• _Stored data entries_
══════════
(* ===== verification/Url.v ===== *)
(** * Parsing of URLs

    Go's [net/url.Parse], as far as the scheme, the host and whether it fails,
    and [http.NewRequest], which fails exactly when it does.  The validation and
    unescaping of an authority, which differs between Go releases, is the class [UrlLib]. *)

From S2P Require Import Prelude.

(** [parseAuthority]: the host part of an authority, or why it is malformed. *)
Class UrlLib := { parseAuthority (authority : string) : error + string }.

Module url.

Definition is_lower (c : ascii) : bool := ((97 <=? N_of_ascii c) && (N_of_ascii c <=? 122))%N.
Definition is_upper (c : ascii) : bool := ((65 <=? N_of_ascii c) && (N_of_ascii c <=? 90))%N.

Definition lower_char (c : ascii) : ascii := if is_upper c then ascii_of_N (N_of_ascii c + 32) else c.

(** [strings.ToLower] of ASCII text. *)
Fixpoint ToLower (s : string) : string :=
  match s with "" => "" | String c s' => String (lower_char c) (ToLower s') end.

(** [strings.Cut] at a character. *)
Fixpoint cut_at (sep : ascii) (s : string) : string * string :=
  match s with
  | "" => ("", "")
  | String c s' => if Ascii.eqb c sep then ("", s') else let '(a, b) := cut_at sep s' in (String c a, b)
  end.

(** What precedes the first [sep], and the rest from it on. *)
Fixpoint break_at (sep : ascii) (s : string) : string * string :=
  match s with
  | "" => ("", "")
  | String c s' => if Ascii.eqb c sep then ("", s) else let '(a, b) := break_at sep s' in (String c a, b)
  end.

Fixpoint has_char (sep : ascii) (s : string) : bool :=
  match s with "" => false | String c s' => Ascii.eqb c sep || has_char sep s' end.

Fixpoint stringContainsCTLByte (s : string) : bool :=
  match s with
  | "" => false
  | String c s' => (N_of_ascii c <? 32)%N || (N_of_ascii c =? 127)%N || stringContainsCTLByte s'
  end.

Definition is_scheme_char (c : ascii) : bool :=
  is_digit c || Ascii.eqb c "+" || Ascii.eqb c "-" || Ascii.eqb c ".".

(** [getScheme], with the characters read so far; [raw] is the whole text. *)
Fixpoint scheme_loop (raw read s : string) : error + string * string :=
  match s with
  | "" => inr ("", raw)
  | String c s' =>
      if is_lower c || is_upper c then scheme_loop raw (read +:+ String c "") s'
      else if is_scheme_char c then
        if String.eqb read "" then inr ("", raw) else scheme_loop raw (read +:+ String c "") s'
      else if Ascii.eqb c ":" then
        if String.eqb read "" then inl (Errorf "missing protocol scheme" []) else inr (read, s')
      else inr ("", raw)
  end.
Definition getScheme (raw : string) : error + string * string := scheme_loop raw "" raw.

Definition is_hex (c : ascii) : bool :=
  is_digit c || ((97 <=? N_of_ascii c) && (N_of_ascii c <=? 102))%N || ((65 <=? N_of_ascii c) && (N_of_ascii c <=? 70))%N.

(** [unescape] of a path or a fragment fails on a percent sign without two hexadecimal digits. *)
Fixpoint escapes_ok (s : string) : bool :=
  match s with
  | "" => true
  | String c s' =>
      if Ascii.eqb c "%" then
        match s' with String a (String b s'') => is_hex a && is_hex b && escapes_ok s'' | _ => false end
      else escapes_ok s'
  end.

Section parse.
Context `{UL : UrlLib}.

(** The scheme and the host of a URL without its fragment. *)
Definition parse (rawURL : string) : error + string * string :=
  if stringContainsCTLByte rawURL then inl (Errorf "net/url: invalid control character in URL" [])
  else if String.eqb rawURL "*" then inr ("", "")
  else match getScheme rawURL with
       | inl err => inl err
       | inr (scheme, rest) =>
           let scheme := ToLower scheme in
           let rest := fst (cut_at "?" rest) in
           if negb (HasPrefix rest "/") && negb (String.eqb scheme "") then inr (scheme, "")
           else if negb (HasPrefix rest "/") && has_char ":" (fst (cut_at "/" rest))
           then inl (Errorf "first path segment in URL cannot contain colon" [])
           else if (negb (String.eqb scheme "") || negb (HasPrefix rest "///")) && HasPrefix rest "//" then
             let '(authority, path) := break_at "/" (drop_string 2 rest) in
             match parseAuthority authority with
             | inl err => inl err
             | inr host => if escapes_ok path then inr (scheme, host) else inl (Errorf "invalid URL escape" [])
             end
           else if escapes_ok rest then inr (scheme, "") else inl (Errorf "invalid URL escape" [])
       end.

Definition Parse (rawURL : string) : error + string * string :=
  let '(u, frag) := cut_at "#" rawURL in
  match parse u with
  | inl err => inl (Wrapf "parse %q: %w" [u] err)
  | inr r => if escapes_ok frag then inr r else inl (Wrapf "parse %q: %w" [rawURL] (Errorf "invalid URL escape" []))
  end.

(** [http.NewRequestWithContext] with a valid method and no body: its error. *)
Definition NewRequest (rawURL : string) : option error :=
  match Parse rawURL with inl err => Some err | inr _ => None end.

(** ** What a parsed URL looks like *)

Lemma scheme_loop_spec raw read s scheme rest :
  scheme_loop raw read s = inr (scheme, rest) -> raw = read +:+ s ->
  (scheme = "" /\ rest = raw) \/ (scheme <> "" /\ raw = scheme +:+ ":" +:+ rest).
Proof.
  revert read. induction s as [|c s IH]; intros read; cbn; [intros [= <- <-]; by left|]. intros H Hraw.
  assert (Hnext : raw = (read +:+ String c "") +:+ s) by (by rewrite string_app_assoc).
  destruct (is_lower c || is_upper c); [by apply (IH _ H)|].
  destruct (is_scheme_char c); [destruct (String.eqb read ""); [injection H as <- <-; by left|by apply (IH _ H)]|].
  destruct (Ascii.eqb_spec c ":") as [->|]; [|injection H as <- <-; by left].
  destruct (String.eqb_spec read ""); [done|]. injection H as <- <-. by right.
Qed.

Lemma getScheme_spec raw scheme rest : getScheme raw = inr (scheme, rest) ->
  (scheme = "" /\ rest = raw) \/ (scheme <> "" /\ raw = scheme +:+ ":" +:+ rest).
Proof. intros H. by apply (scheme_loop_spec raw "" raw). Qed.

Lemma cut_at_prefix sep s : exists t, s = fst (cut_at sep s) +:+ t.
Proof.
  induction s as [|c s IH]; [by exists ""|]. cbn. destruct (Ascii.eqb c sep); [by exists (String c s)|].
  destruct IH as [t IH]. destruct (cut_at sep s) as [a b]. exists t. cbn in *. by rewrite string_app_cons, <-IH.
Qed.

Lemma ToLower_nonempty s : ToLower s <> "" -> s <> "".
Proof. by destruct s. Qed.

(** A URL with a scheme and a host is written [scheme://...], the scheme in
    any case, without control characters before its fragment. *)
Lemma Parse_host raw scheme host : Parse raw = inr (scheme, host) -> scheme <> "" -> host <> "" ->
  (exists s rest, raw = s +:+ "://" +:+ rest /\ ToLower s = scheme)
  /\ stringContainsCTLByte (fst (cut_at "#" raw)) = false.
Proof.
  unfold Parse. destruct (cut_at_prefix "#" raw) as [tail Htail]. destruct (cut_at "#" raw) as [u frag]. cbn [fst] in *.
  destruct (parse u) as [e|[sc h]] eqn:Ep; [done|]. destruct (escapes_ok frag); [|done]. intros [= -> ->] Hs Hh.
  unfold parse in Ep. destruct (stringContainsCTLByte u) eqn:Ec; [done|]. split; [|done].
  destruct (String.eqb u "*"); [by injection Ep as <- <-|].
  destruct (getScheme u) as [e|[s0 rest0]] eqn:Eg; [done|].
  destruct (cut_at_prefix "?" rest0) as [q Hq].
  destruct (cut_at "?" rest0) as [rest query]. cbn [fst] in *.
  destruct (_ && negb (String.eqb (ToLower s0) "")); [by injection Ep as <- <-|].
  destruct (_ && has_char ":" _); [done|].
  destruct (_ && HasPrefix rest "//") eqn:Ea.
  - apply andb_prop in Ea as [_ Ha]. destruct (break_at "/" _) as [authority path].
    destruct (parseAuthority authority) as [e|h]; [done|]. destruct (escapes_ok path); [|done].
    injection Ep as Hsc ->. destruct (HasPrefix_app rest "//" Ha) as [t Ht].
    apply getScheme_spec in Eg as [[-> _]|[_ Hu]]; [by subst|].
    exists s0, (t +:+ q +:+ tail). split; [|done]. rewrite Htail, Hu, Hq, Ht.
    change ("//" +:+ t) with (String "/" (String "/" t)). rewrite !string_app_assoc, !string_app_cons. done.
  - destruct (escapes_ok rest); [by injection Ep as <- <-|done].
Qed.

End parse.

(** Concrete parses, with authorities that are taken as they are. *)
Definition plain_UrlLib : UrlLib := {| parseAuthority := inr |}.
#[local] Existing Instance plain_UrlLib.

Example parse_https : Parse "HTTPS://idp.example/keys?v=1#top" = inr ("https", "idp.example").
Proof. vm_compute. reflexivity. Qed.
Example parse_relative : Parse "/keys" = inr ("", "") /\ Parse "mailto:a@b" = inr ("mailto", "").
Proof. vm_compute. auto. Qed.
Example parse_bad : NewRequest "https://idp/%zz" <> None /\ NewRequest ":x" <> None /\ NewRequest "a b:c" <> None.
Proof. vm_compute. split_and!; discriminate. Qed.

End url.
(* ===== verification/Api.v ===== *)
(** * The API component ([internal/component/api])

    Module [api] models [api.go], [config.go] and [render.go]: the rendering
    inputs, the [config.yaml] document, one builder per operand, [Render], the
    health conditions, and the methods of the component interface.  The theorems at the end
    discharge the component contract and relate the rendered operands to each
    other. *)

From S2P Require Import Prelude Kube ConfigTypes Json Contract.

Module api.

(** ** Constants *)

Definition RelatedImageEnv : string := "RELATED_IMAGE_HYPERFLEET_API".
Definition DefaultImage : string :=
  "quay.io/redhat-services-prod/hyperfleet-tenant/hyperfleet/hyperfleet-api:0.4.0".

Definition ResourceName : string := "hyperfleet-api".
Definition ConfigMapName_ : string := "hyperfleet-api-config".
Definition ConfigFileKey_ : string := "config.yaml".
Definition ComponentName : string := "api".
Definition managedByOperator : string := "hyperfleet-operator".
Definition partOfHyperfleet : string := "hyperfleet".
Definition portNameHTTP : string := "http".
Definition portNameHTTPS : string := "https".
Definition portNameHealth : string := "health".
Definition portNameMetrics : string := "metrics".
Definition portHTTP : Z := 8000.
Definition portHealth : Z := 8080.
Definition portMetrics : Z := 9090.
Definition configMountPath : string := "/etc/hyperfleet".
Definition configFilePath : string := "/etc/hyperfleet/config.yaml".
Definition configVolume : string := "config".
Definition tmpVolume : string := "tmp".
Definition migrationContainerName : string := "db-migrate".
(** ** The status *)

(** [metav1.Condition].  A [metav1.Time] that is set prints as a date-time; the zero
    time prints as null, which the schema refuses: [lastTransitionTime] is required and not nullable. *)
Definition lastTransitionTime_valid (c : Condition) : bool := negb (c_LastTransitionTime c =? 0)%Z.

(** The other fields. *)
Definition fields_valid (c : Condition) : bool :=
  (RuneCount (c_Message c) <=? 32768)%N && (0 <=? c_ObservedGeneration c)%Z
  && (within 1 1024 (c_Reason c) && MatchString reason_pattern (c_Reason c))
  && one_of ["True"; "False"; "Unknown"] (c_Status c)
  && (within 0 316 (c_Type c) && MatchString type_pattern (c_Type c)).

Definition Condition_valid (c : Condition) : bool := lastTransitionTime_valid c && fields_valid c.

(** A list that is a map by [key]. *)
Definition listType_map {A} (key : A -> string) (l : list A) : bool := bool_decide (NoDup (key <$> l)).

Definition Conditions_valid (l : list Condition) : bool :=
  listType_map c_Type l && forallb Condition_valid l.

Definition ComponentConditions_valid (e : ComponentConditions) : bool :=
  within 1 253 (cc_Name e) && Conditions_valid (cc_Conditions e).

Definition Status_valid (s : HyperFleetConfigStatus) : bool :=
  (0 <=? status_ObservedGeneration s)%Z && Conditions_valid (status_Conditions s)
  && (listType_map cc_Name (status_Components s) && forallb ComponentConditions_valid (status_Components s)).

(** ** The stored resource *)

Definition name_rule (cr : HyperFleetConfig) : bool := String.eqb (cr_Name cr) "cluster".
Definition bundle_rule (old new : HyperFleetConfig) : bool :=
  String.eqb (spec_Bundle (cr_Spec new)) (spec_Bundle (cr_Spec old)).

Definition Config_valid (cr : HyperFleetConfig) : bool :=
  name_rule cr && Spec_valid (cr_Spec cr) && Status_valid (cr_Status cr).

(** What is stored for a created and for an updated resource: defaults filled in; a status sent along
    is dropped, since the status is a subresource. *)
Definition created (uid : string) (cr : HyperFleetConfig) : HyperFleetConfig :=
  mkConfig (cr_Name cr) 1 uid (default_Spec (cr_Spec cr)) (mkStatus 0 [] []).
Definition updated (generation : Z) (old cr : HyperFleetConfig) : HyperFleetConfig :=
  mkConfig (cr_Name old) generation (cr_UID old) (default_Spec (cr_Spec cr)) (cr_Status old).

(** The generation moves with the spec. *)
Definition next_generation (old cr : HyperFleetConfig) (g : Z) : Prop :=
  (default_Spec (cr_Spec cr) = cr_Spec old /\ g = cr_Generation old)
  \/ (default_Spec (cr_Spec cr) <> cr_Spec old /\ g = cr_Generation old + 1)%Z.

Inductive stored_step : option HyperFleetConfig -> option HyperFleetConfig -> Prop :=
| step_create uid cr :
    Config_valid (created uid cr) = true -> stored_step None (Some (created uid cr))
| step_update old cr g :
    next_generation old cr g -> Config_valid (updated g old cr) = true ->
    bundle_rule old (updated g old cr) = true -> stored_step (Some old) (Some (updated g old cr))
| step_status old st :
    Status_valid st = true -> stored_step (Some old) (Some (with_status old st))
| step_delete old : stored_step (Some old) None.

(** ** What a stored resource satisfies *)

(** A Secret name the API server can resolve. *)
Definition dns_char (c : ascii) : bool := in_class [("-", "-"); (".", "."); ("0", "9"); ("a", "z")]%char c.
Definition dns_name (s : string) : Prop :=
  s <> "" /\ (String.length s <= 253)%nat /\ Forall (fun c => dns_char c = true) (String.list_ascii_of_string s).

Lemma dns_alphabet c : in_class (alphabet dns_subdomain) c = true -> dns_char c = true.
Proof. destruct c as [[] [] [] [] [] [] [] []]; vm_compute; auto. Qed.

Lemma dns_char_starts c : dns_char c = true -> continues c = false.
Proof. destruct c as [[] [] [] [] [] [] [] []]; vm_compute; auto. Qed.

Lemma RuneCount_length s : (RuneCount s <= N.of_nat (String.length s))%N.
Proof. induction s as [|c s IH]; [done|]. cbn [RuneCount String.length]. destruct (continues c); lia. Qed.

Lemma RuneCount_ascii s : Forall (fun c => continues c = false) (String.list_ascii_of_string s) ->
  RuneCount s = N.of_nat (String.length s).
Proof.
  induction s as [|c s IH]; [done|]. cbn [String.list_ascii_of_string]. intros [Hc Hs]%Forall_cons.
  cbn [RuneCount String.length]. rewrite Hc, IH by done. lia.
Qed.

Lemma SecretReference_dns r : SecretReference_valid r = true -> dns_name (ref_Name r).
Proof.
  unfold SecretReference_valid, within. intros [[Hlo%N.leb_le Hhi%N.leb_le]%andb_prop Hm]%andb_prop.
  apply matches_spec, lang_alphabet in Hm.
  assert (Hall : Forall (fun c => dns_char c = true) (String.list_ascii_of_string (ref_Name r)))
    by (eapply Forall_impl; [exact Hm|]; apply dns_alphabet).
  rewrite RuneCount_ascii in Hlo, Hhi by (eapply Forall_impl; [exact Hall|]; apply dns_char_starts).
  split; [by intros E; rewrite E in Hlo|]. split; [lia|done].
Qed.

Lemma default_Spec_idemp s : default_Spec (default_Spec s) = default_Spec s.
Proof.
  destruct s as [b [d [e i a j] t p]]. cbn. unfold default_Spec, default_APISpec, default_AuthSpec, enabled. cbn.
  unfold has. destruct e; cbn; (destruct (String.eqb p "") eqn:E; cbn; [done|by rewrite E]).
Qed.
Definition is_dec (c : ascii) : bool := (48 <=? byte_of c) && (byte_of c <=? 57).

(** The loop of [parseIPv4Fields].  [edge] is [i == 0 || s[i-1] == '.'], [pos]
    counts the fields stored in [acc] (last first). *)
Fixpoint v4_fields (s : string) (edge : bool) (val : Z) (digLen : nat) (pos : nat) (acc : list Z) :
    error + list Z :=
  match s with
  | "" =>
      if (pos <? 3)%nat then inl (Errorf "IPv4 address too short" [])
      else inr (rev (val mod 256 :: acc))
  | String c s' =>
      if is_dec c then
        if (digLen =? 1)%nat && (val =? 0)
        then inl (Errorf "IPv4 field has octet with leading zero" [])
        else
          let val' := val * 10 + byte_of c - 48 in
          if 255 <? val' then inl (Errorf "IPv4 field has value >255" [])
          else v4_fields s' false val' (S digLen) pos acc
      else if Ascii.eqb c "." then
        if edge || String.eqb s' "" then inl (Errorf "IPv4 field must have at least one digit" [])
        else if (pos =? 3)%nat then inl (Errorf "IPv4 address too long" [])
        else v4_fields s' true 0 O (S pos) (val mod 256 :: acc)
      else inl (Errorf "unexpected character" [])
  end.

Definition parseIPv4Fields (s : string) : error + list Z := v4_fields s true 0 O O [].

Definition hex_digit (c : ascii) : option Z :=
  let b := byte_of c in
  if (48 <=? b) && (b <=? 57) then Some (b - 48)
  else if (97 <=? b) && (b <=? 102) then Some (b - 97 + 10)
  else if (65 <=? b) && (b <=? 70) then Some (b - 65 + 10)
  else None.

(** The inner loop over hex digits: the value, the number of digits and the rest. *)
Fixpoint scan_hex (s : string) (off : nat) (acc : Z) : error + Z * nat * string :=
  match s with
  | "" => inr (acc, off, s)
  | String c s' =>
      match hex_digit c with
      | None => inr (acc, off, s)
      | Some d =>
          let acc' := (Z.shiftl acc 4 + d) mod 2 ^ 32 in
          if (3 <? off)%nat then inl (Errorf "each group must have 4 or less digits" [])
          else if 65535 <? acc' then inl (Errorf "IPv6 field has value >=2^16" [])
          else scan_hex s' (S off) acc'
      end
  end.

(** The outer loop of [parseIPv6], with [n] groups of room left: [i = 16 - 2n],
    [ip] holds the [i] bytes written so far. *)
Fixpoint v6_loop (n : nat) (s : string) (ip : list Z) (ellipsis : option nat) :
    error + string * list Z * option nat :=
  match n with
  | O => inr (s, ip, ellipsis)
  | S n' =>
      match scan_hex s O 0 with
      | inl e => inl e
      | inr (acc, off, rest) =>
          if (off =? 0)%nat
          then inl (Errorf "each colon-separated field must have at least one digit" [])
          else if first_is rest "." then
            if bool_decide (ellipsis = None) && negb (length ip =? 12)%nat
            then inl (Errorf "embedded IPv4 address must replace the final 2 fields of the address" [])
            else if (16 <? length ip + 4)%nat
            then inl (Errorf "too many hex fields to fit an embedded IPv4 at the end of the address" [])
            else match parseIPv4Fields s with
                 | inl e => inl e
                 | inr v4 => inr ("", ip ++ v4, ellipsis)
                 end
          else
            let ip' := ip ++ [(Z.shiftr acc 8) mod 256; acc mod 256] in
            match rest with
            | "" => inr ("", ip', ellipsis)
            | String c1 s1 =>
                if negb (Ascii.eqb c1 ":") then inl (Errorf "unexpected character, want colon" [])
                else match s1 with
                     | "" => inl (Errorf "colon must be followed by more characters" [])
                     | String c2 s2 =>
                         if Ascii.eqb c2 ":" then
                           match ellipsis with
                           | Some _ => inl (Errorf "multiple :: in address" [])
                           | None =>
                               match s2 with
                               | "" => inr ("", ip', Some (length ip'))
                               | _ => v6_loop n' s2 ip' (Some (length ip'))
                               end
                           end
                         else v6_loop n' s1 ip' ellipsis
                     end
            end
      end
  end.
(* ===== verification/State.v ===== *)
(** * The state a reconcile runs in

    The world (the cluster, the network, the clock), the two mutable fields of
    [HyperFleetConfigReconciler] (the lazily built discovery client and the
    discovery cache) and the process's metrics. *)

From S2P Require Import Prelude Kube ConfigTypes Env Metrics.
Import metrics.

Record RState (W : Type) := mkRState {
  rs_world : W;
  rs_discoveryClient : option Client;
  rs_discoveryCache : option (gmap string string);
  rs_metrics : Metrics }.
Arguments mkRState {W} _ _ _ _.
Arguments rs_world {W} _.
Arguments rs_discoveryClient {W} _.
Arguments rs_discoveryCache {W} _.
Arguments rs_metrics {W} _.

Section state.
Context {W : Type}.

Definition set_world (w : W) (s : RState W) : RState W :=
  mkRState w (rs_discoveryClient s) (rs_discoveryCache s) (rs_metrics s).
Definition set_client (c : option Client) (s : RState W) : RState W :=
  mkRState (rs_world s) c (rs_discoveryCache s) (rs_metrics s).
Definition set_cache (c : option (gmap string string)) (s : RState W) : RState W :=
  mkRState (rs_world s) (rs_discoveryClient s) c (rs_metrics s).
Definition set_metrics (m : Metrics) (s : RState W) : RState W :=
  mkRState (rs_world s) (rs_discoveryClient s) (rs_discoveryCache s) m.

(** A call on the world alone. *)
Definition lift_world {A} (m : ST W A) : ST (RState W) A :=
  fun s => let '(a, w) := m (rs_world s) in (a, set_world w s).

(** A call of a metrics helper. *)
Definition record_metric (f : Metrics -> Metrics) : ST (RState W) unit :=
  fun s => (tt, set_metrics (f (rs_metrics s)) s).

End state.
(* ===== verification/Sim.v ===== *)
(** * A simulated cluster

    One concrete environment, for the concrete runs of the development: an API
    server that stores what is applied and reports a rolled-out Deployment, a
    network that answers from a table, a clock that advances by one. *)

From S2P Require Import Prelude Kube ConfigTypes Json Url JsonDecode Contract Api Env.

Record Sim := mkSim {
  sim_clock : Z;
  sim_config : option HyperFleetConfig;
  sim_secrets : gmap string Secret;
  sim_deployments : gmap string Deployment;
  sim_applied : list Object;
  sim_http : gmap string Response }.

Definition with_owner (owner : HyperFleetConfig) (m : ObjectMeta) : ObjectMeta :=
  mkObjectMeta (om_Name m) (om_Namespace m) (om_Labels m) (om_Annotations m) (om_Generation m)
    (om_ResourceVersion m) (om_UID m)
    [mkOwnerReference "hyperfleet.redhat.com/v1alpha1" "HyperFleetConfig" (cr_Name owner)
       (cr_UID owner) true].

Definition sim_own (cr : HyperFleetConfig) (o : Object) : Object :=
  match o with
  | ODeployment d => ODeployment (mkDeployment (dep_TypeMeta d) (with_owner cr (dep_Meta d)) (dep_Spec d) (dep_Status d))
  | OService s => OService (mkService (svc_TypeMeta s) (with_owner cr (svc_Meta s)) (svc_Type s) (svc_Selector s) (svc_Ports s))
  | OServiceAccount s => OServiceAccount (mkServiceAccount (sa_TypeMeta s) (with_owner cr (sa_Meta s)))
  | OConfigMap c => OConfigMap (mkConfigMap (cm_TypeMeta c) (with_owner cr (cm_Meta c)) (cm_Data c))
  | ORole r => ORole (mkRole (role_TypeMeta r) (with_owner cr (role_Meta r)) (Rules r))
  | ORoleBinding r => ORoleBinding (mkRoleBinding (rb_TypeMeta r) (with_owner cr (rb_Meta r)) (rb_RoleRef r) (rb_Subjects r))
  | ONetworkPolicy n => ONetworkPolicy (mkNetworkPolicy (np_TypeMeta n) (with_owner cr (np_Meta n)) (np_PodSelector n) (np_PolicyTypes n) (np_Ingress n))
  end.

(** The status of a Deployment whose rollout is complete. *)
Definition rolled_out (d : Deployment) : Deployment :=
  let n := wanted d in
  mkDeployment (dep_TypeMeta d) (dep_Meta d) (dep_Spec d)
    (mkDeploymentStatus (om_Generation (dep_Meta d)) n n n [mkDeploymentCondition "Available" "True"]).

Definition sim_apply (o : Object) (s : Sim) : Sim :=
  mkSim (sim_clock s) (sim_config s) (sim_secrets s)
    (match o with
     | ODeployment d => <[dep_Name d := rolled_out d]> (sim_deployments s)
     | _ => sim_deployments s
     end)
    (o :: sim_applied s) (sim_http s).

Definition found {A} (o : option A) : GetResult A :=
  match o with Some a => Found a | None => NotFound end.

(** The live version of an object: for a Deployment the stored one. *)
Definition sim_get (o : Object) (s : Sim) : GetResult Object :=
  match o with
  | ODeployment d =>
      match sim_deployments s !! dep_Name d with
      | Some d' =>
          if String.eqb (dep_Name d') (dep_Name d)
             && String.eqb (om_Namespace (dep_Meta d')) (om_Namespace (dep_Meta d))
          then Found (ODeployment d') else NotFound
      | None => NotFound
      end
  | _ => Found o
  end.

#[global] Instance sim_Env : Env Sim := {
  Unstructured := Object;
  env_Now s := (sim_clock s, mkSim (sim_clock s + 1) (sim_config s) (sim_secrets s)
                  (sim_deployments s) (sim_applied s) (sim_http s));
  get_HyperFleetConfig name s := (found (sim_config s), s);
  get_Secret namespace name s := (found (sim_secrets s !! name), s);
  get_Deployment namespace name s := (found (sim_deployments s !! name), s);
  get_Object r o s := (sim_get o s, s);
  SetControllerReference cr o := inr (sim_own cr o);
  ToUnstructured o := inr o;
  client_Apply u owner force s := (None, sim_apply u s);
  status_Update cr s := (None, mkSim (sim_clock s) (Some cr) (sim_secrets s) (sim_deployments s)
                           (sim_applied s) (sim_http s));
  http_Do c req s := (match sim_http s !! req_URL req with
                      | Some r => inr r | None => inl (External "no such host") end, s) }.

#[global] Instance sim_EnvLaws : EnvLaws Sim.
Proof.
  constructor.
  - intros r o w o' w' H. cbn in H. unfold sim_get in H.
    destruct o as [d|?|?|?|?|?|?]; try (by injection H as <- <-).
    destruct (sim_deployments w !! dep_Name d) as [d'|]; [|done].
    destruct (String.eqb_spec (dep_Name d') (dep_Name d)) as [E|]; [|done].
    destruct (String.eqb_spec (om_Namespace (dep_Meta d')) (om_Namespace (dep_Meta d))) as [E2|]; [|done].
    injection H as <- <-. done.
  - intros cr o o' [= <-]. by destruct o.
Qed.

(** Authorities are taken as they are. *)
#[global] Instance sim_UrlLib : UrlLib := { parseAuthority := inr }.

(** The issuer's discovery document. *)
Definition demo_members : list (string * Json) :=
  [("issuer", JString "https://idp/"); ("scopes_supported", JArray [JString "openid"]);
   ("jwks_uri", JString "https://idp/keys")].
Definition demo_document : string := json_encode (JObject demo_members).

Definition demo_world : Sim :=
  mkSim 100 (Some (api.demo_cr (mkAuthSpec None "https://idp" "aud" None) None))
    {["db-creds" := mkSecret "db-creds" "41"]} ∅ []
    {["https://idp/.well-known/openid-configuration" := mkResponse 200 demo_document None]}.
══════════
• _EXERCISE INSTRUCTIONS_
Taking the entries from their first line through the line with "(** [parseAuthority]: the", inclusive, restate each line word for word and give nothing else.

• _RESPONSE FOR THIS EXERCISE_
(* ===== verification/Url.v ===== *)
(** * Parsing of URLs

    Go's [net/url.Parse], as far as the scheme, the host and whether it fails,
    and [http.NewRequest], which fails exactly when it does.  The validation and
    unescaping of an authority, which differs between Go releases, is the class [UrlLib]. *)

From S2P Require Import Prelude.

(** [parseAuthority]: the host part of an authority, or why it is malformed. *)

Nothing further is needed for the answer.